How to complete this task
Could you count the lines below that include the word "EmptyString" and give only the number?

Stored items:
####
(** * The [Runner] console reporter of Intern

    A shallow embedding of [lib/reporters/Runner.ts] (the reporter that
    listens to the executor's life-cycle events and renders them on a
    terminal through [charm]) together with the properties that its
    specification states about the session/coverage aggregation.

    Conventions of the embedding:
    - a JavaScript number holding a count, a port or a duration in
      milliseconds is a [Z];
    - an optional property ([sessionId?], [error?], [coverage?]) is an
      [option]; JavaScript truthiness is written out ([truthy_string],
      [truthy_number]);
    - the [sessions] and [_deprecationMessages] objects, used as maps from
      strings, are [gmap string _], holding the entries that the handlers
      assign; the prototype chain of the plain object is not part of it, so
      that a property which rests on a key being absent, or on the
      properties that the object owns, is stated for keys that the chain
      does not answer ([ordinary_key]) and for keys other than
      ["__proto__"];
    - a handler is a computation in the monad [M]: it reads and updates the
      reporter's fields, emits effects (calls on the [charm] instance, the
      creation of a coverage report, [console.log]) and completes normally
      or by a thrown exception;
    - a [Suite] stored in a session is the content of the referenced
      object as the handler reads it. *)

From Stdlib Require Import ZArith String Ascii DecimalString List Bool Lia.
From stdpp Require Import gmap strings list fin_maps.

Open Scope Z_scope.

(** ** External collaborators

    The error formatter of the [Reporter] base class, the coverage map of
    [istanbul-lib-coverage] and the rendering of the two floating-point
    quotients are not part of the reporter; they are taken as parameters. *)

Class Collaborators := {
  (** JavaScript [Error] objects. *)
  Error : Type;
  (** [Reporter.formatError]. *)
  formatError : Error -> string;
  (** [CoverageMap] of istanbul-lib-coverage. *)
  CoverageMap : Type;
  createCoverageMap : CoverageMap;
  (** [receiver.merge(other)]: the receiver's new content. *)
  merge : CoverageMap -> CoverageMap -> CoverageMap;
  files : CoverageMap -> list string;
  (** The string JavaScript gives for [timeElapsed / 1000]. *)
  seconds : Z -> string;
  (** The string of [(received / total * 100).toFixed(3)]. *)
  percentFixed3 : Z -> Z -> string
}.

(** ** JavaScript strings, numbers and truthiness *)

Definition LF : string := String (ascii_of_nat 10) "".
Definition CR : string := String (ascii_of_nat 13) "".
Definition ESC : string := String (ascii_of_nat 27) "".

(** [String(n)] for an integral number. *)
Definition string_of_number (n : Z) : string :=
  NilZero.string_of_int (Z.to_int n).
Arguments string_of_number : simpl never.

(** [String(s)] for an optional string, as in ['x' + s] and [`${s}`]. *)
Definition string_of_optional (s : option string) : string :=
  match s with
  | Some s => s
  | None => "undefined"
  end.

Definition truthy_string (s : option string) : bool :=
  match s with
  | Some s => negb (String.eqb s "")
  | None => false
  end.

Definition truthy_number (n : Z) : bool := negb (n =? 0).

Definition truthy_object {A} (o : option A) : bool :=
  match o with
  | Some _ => true
  | None => false
  end.

(** [s || d] on strings. *)
Definition or_string (s : option string) (d : string) : string :=
  match s with
  | Some s => if String.eqb s "" then d else s
  | None => d
  end.

(** *** Plain objects used as maps

    [this.sessions] is a plain object, so a property that it does not own
    is looked up in its prototype chain, and the key ["__proto__"] names an
    accessor: assigning an object to it replaces the prototype and creates
    no property. The names below are those that can be found in the chain
    of [this.sessions] in a run of the reporter: the members of
    [Object.prototype], and [suite] and [coverage], which a session object
    installed as prototype, or a coverage event for the key ["__proto__"],
    makes visible there. *)

Definition Object_prototype_members : list string :=
  ["__proto__"; "constructor"; "hasOwnProperty"; "isPrototypeOf";
   "propertyIsEnumerable"; "toLocaleString"; "toString"; "valueOf";
   "__defineGetter__"; "__defineSetter__"; "__lookupGetter__";
   "__lookupSetter__"].

Definition prototype_chain_names : list string :=
  Object_prototype_members ++ ["suite"; "coverage"].

(** A key that the prototype chain never answers: for such a key the
    lookup in the finite map of the entries is the lookup of the
    property. *)
Definition ordinary_key (key : string) : bool :=
  negb (existsb (String.eqb key) prototype_chain_names).

(** [s.split(sep)] for a one-character separator. *)
Fixpoint split (sep : ascii) (s : string) : list string :=
  match s with
  | EmptyString => [EmptyString]
  | String c s' =>
      if Ascii.eqb c sep then EmptyString :: split sep s'
      else match split sep s' with
           | line :: lines => String c line :: lines
           | [] => [String c EmptyString]
           end
  end.

(** *** [util.format]

    The part of Node's [util.format] that the reporter uses: [%s] and [%d]
    consume one argument each, [%%] is a percent sign, a placeholder with
    no argument left is copied, and arguments that are left over are
    appended, separated by spaces. *)

Inductive FormatArg :=
| ArgS (s : string)
| ArgD (n : Z).

Definition string_of_arg (a : FormatArg) : string :=
  match a with
  | ArgS s => s
  | ArgD n => string_of_number n
  end.

Fixpoint format_rest (args : list FormatArg) : string :=
  match args with
  | [] => ""
  | a :: args => " " +:+ string_of_arg a +:+ format_rest args
  end.

Fixpoint format (template : string) (args : list FormatArg) : string :=
  match template with
  | EmptyString => format_rest args
  | String c rest =>
      if Ascii.eqb c "%" then
        match rest with
        | String d rest' =>
            if Ascii.eqb d "s" || Ascii.eqb d "d" then
              match args with
              | a :: args' => string_of_arg a +:+ format rest' args'
              | [] => String c (String d (format rest' []))
              end
            else if Ascii.eqb d "%" then String "%" (format rest' args)
            else String c (format rest args)
        | EmptyString => String c (format rest args)
        end
      else String c (format rest args)
  end.

(** ** The executor's objects *)

(** A [Test] as the reporter reads it. *)
Module Test.
Section Fields.
Context `{Collaborators}.

Record t := mk {
  id : string;
  timeElapsed : Z;
  error : option Error;
  (** The reason for skipping, when the test was skipped. *)
  skipped : option string
}.

End Fields.
End Test.

(** A [Suite] as the reporter reads it. The result tree is made of suites,
    which have a [tests] array, and of tests, which have none. *)
Module Suite.
Section Fields.
Context `{Collaborators}.

Inductive node :=
| TestNode (test : Test.t)
| SuiteNode (suite : t)
with t :=
| mk (id name : string) (sessionId : option string) (hasParent : bool)
     (error : option Error)
     (numTests numFailedTests numSkippedTests : Z)
     (tests : list node).
Lemma import_of_an_upload_witness :
  let headers := readHeaders (getRow1 Sample.good) in
  rulesCover sheetConfig_default
  ∧ NoDup (name <$> [] ++ Sample.good :: [Sample.headless; Sample.clean])
  ∧ missingColumns sheetConfig_default headers = []
  ∧ (forall i r, dataRows (rows Sample.good) !! i = Some r ->
                 number r = (N.of_nat i + 2)%N)
  ∧ inherited (name Sample.good) = None
  ∧ exists out data,
      @processWorkbook SampleRuntime.runtime sheetConfig_default Sample.workbook
      = Some out
      ∧ sheetData out !! "Good" = Some data
      ∧ validRows (validationErrors out) "Good" data = Some [].
Proof.
  intros headers.
  assert (missingColumns sheetConfig_default headers = []) as Hcomplete
    by (vm_compute; reflexivity).
  assert (inherited (name Sample.good) = None) as Hplain
    by (vm_compute; reflexivity).
  split; [exact rulesCover_default|]. split; [exact sample_names_NoDup|].
  split; [exact Hcomplete|]. split; [exact sample_good_numbered|].
  split; [exact Hplain|].
  destruct (@import_of_an_upload_keeps_the_rows_without_message
              SampleRuntime.runtime sheetConfig_default [] Sample.good
              [Sample.headless; Sample.clean] rulesCover_default sample_names_NoDup
              Hcomplete sample_good_numbered Hplain)
    as (out & data & errRows & Hrun & Hdata & _ & Hvalid & Hrows).
  exists out, data. split; [exact Hrun|]. split; [exact Hdata|].
  destruct (Hrows 0%nat Sample.row2 eq_refl) as (m0 & Hm0 & _ & Hkeep0).
  destruct (Hrows 1%nat Sample.row3 eq_refl) as (m1 & Hm1 & _ & Hkeep1).
  destruct (Hrows 2%nat Sample.row4 eq_refl) as (m2 & Hm2 & _ & Hkeep2).
  assert (keepRow errRows m0 0 = false) as Hdrop0.
  { apply not_true_is_false. intros [Hok _]%Hkeep0. revert Hok.
    vm_compute. discriminate. }
  assert (keepRow errRows m1 1 = false) as Hdrop1.
  { apply not_true_is_false. intros [Hok _]%Hkeep1. revert Hok.
    vm_compute. discriminate. }
  assert (keepRow errRows m2 2 = false) as Hdrop2.
  { apply not_true_is_false. intros [Hok _]%Hkeep2. revert Hok.
    vm_compute. discriminate. }
  assert (length data = 3) as Hlength.
  { revert Hrun Hdata. vm_compute. intros [= <-] [= <-]. reflexivity. }
  destruct data as [|d0 [|d1 [|d2 [|d3 data]]]]; try discriminate Hlength.
  simpl in Hm0, Hm1, Hm2. injection Hm0 as ->. injection Hm1 as ->. injection Hm2 as ->.
  etransitivity; [exact Hvalid|]. simpl. by rewrite Hdrop0, Hdrop1, Hdrop2.
Defined.

Lemma sheet_without_data_rows_witness :
  rulesCover sheetConfig_default
  ∧ NoDup (name <$> [] ++ SampleMore.headerOnly :: [])
  ∧ missingColumns sheetConfig_default (readHeaders (getRow1 SampleMore.headerOnly)) = []
  ∧ (forall r, r ∈ rows SampleMore.headerOnly -> number r = 1%N)
  ∧ exists out,
      @processWorkbook SampleRuntime.runtime sheetConfig_default [SampleMore.headerOnly]
      = Some out
      ∧ sheetData out !! "HeaderOnly" = Some []
      ∧ validationErrors out !! "HeaderOnly" = None.
Proof.
  assert (NoDup (name <$> [] ++ SampleMore.headerOnly :: [])) as Hnodup
    by (apply (bool_decide_unpack _); vm_compute; exact I).
  assert (missingColumns sheetConfig_default
            (readHeaders (getRow1 SampleMore.headerOnly)) = []) as Hcomplete
    by (vm_compute; reflexivity).
  assert (forall r, r ∈ rows SampleMore.headerOnly -> number r = 1%N) as Honly.
  { intros r Hr. apply list_elem_of_singleton in Hr. by subst r. }
  split; [exact rulesCover_default|]. split; [exact Hnodup|].
  split; [exact Hcomplete|]. split; [exact Honly|].
  exact (@sheet_without_data_rows_is_empty_and_clean SampleRuntime.runtime
           sheetConfig_default [] SampleMore.headerOnly [] rulesCover_default
           Hnodup Hcomplete Honly).
Defined.

(** The numbering matters: when the reader skips an empty row 2, the row
    of Bob (row 3, below the minimum) is at index 0, the filter looks for
    an error at row 2, and the row is kept although it has an error, while
    the correct row 4, at index 1, is dropped for the error of row 3. *)
Example import_after_a_gap_is_misaligned :
  exists out data bob al,
    @processWorkbook SampleRuntime.runtime sheetConfig_default [SampleMore.gap]
    = Some out
    ∧ row <$> default [] (validationErrors out !! "Gap") = [3%N]
    ∧ sheetData out !! "Gap" = Some data
    ∧ data = [bob; al]
    ∧ bob !! "name" = Some (JsString "Bob")
    ∧ validRows (validationErrors out) "Gap" data = Some [bob].
Proof.
  destruct (@upload_total SampleRuntime.runtime [SampleMore.gap]) as [out Hrun].
  unfold upload in Hrun. exists out. revert Hrun. vm_compute. intros [= <-].
  do 3 eexists. repeat split.
Qed.

(** ** The import: what is kept, what is counted *)

Lemma filterFrom_sublist {A : Type} (f : A -> nat -> bool) (l : list A) :
  forall i, sublist (filterFrom f i l) l.
Proof.
  induction l as [|x l IH]; intros i; simpl; [constructor|].
  destruct (f x i); [by apply sublist_skip | by apply sublist_cons].
Qed.

Lemma filterFrom_elem {A : Type} (f : A -> nat -> bool) (l : list A) (x : A) :
  forall i, x ∈ filterFrom f i l -> exists j, l !! j = Some x ∧ f x (i + j) = true.
Proof.
  induction l as [|y l IH]; intros i; simpl; [by intros ?%elem_of_nil|].
  destruct (f y i) eqn:Hf.
  - intros [-> | Hin]%elem_of_cons.
    + exists 0. by rewrite Nat.add_0_r.
    + destruct (IH _ Hin) as (j & Hj & Hkeep). exists (S j).
      by rewrite Nat.add_succ_r.
  - intros Hin. destruct (IH _ Hin) as (j & Hj & Hkeep). exists (S j).
    by rewrite Nat.add_succ_r.
Qed.

(** X13. The filter of a sheet returns exactly when the error list of the
    sheet is read. The importable rows it returns are rows of the sheet,
    in their order, each at most as often as it occurs; every one of them
    has a truthy field [name] and stands at an index [j] such that [j + 2]
    is not the row of a descriptor of the sheet. *)
Theorem validRows_are_rows_with_name_and_without_error
    (errors : gmap string (list ErrorDescriptor)) (sheet : string)
    (sheetRows : list (gmap string JsValue)) :
  (is_Some (validRows errors sheet sheetRows) ↔ errorsReadable errors sheet)
  ∧ forall kept, validRows errors sheet sheetRows = Some kept ->
      sublist kept sheetRows
      ∧ forall r, r ∈ kept ->
          truthy (getProp r "name") = true
          ∧ exists j, sheetRows !! j = Some r
              ∧ (N.of_nat j + 2)%N ∉ row <$> default [] (errors !! sheet).
Proof.
  destruct (decide (errorsReadable errors sheet)) as [Hread | Hno].
  - rewrite (validRows_readable _ _ _ Hread). split; [by split|].
    intros kept [= <-]. split; [apply filterFrom_sublist|].
    intros r (j & Hj & Hkeep)%filterFrom_elem. simpl in Hkeep.
    unfold keepRow in Hkeep.
    apply andb_true_iff in Hkeep as [Hrow Hname]. split; [done|].
    exists j. split; [done|].
    apply negb_true_iff, bool_decide_eq_false in Hrow.
    by rewrite elem_of_list_to_set in Hrow.
  - rewrite (validRows_unreadable _ _ _ Hno). split; [|done].
    split; [by intros [? ?] | done].
Qed.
####
Result
5